▶ Instructions for the task
If a line includes "last", copy it out of the entries.
───
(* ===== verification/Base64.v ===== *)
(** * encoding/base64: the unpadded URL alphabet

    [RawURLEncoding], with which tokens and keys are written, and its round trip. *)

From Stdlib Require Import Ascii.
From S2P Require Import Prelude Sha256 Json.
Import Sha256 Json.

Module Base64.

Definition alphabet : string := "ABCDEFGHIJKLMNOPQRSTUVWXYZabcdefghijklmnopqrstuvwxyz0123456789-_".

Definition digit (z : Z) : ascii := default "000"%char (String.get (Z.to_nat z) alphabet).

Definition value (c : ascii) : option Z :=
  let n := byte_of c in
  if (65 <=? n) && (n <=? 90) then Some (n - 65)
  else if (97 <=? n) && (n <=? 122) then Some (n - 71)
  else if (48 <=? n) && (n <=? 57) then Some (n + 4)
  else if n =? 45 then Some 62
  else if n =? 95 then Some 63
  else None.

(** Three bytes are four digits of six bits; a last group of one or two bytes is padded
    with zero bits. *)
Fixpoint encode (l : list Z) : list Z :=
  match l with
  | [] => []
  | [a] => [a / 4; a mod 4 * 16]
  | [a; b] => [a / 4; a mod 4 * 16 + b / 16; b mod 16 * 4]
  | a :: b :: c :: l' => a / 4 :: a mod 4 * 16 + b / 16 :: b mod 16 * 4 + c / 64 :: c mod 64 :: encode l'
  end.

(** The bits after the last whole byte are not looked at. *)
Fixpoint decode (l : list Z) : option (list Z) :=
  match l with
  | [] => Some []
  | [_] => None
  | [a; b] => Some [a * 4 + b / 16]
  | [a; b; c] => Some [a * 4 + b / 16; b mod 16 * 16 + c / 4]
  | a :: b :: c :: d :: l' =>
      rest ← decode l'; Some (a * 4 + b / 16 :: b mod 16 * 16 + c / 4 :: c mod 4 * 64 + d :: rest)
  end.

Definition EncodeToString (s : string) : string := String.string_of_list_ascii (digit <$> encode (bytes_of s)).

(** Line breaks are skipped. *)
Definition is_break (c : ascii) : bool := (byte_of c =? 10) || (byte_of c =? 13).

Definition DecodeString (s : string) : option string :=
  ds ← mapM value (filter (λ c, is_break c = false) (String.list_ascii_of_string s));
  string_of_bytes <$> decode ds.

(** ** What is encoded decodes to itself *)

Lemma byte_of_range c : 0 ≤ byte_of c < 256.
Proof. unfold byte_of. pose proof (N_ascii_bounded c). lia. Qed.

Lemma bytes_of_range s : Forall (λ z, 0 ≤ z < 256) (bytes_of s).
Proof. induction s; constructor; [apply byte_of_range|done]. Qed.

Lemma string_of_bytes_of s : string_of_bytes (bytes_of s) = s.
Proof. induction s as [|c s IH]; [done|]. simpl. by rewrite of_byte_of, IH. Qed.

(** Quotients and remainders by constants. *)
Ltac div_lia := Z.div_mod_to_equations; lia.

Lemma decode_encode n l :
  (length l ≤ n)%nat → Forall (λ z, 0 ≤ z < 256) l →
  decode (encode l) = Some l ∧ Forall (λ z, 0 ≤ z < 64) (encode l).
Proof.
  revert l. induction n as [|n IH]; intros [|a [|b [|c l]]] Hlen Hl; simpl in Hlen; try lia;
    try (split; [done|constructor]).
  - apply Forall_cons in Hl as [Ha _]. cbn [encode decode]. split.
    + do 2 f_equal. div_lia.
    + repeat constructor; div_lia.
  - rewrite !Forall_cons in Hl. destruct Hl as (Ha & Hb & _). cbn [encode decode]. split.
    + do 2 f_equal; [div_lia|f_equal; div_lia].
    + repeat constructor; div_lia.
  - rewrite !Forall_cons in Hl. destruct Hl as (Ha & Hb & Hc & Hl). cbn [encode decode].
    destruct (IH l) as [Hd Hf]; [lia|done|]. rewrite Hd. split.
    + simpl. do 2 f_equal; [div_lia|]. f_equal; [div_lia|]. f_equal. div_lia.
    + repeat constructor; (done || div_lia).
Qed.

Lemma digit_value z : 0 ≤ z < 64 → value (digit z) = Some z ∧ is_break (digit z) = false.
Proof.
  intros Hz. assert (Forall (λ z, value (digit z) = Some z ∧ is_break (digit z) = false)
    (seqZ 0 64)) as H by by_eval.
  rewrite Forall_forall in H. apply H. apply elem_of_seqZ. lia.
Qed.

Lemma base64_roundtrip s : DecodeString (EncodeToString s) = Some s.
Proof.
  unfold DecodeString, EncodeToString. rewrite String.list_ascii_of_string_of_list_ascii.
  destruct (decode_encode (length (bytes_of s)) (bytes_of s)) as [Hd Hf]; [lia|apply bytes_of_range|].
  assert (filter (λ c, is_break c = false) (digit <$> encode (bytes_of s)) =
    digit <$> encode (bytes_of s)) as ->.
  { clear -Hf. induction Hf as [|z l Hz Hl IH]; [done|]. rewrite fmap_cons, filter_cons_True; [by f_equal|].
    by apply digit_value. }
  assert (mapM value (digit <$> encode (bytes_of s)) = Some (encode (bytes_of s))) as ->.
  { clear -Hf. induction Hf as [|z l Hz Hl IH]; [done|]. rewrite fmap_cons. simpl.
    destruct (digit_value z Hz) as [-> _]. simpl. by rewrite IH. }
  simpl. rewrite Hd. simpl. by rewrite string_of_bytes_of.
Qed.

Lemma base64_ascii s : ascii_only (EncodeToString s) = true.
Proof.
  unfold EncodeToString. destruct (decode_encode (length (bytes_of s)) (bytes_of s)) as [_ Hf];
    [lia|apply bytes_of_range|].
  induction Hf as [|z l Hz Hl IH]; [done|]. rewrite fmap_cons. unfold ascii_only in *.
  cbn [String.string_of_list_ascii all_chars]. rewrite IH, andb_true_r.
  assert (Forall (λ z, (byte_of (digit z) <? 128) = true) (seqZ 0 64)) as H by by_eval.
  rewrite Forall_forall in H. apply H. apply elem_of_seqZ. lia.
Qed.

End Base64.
───
▶ Answer below
(** Three bytes are four digits of six bits; a last group of one or two bytes is padded
(** The bits after the last whole byte are not looked at. *)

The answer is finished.